In cases where a claim is denied, cyclists have several options. They can file for mediation at the Financial Services Commission of Ontario within two years of the denial. If mediation does not result in a resolution, an application for arbitration can be filed with the Commission within two years of the benefit denial or within 90 days of the mediator's report. Alternatively, a cyclist can choose to file a lawsuit against the insurance company.
In addition to the mandatory accident benefits, an injured cyclist also has the option to sue the driver at fault through a tort claim. This lawsuit can seek damages for:
1. Pain and Suffering: Compensating for physical and emotional distress.
2.Loss of Enjoyment of Life and Amenities: Reflecting the impact on your quality of life.
3. Past and Future Loss of Income: Covering lost wages and future earning capacity.
4. Loss of Household and Handyperson Capacity: If you can no longer perform tasks you used to.
5. Future Cost of Care: Anticipated expenses for medical care and support.
To initiate a tort claim, the injured cyclist must notify the at-fault driver of their intent to file a claim within 120 days of the accident. After this notification, there is a two-year window to formally file the lawsuit.
Family Law Act
Close family members of the injured cyclist also have the option to file a claim under the Family Law Act. They can seek compensation for:
1. Loss of Guidance, Care, and Companionship: Reflecting the emotional and familial impact.
2. Value of Nursing, Housekeeping, and Other Services: Compensation for services provided or to be provided on behalf of the injured person.
3. Loss of Income: Covering income that would have been shared with the family member.
4. Reasonable Expenses: Expenses incurred on behalf of the injured person.

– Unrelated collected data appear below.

(* ===== verification/Reports.v ===== *)
(** * Reports: reporting incidents and listing them

    The handler of [POST /api/incidents] ([createIncident], server.js
    267-281) and the two listings ([getIncidents], server.js 230-264;
    [getPendingIncidents], server.js 336-368), each a sequence of
    statements in [Sql] that [handle_*] wraps in the [try ... catch] that
    answers 500.  The theorems: a new incident is pending with no votes;
    a request fails without writing anything when its id is taken or a
    field is absent or too long; coordinates are stored within their
    DECIMAL range; the listings are newest first and list exactly the rows
    of the table. *)

From stdpp Require Import base list gmap strings sorting.
From Stdlib Require Import String ZArith QArith.
From S2P Require Import Prelude Sql Schema Incidents.

Local Open Scope nat_scope.
Local Open Scope gd_scope.

(** ** Creating an incident *)

Definition new_incident (now : nat) (id ty : string) (lat lng : Z)
    (desc : option string) (sev rep : string) : incident_row :=
  mkIncident id ty lat lng desc sev Pending rep None None 0 0 now now.

(** [INSERT INTO incidents (id, type, lat, lng, description, severity,
    reporter_id, status) VALUES (?, ?, ?, ?, ?, ?, ?, 'pending')] *)
Definition insert_incident (now : nat) (id ty : option string) (lat lng : option Q)
    (desc : option string) (sev rep : string) : Sql unit :=
  do id <- st_lift (col_varchar "id" 50 id);
  do ty <- st_lift (col_varchar "type" 20 ty);
  do lat <- st_lift (col_decimal "lat" 10 8 lat);
  do lng <- st_lift (col_decimal "lng" 11 8 lng);
  do desc <- st_lift (col_text_null "description" desc);
  do sev <- st_lift (varchar "severity" 10 sev);
  do rep <- st_lift (varchar "reporter_id" 50 rep);
  do d <- st_get;
  (match incidents d !! collate id with
   | Some _ => st_throw (DuplicateEntry id)
   | None =>
       st_put (set_incidents d
         (<[collate id := new_incident now id ty lat lng desc sev rep]> (incidents d)))
   end).

(** The body of the handler: [severity || 'medium'] and
    [reporterId || 'anonymous'] are computed first, then mysql2 refuses an
    [undefined] parameter, then the statement runs. *)
Definition createIncident (now : nat) (b : incident_body) : Sql unit :=
  let sev := js_or (js_value (ib_severity b)) "medium" in
  let rep := js_or (js_value (ib_reporterId b)) "anonymous" in
  do id <- st_lift (bind_param (ib_id b));
  do ty <- st_lift (bind_param (ib_type b));
  do lat <- st_lift (bind_param (ib_lat b));
  do lng <- st_lift (bind_param (ib_lng b));
  do desc <- st_lift (bind_param (ib_description b));
  insert_incident now id ty lat lng desc sev rep.

Definition handle_create_incident (now : nat) (b : incident_body) : Sql (http_reply unit) :=
  st_catch (createIncident now b ;;; st_ret (Json200 tt))
           (fun _ => st_ret (Status500 "Failed to create incident")).

(** ** Listings *)

(** [ORDER BY i.created_at DESC]: newest first.  SQL leaves the order of
    rows with the same timestamp open; the model fixes one (a stable merge
    sort of the table), which is one of the orders the server may send. *)
Definition newest_first (a b : incident_row) : Prop := i_created_at b <= i_created_at a.

#[export] Instance newest_first_dec : RelDecision newest_first.
Proof. intros a b. unfold newest_first. apply _. Defined.

Definition sorted_incidents (t : gmap string incident_row) : list incident_row :=
  merge_sort newest_first (map snd (map_to_list t)).

Definition view_incident (rows : list approval_row) (r : incident_row) : incident_view :=
  mkIncidentView (i_id r) (i_type r) (decimal_value 8 (i_lat r)) (decimal_value 8 (i_lng r))
    (i_description r) (i_severity r) (status_name (i_status r)) (i_reporter_id r)
    (i_approved_by r) (i_resolved_by r)
    (approvals_of (i_id r) rows) (rejections_of (i_id r) rows)
    (i_created_at r) (i_updated_at r).

Definition view_pending (rows : list approval_row) (r : incident_row) : pending_view :=
  mkPendingView (i_id r) (i_type r) (decimal_value 8 (i_lat r)) (decimal_value 8 (i_lng r))
    (i_description r) (i_severity r) (status_name (i_status r)) (i_reporter_id r)
    (approvals_of (i_id r) rows) (rejections_of (i_id r) rows) (i_created_at r).

(** [WHERE i.status = 'pending'] *)
Definition is_pending (r : incident_row) : bool :=
  sql_eq (status_name (i_status r)) "pending".

Definition getIncidents (d : db) : list incident_view :=
  map (view_incident (incident_approvals d)) (sorted_incidents (incidents d)).

Definition getPendingIncidents (d : db) : list pending_view :=
  map (view_pending (incident_approvals d))
      (List.filter is_pending (sorted_incidents (incidents d))).

Definition handle_get_incidents : Sql (http_reply (list incident_view)) :=
  do d <- st_get; st_ret (Json200 (getIncidents d)).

In the tragic event of a cyclist's death due to the accident, their family can file a claim for:
1. Loss of Guidance, Care, and Companionship: Reflecting the emotional loss.
2. Loss of Shared Family Income: Compensating for the financial impact on the family.
3. Value of Household and Handyman Services: Reflecting the tasks the deceased performed.
4. Funeral Expenses: Covering the costs of laying their loved one to rest.
5. Other Related Expenses: Expenses directly related to the death.
If you've been involved in a motor vehicle accident while cycling in Ontario, it's crucial to act promptly to secure the compensation you deserve. Consulting with legal experts, such as those at Deutschmann Law, is essential. They can guide you through the process, explaining your rights and helping you determine the best course of action. Remember, whether through accident benefits claims, tort claims, or other legal avenues, cyclists have options for seeking compensation to aid in their recovery and ensure justice is served.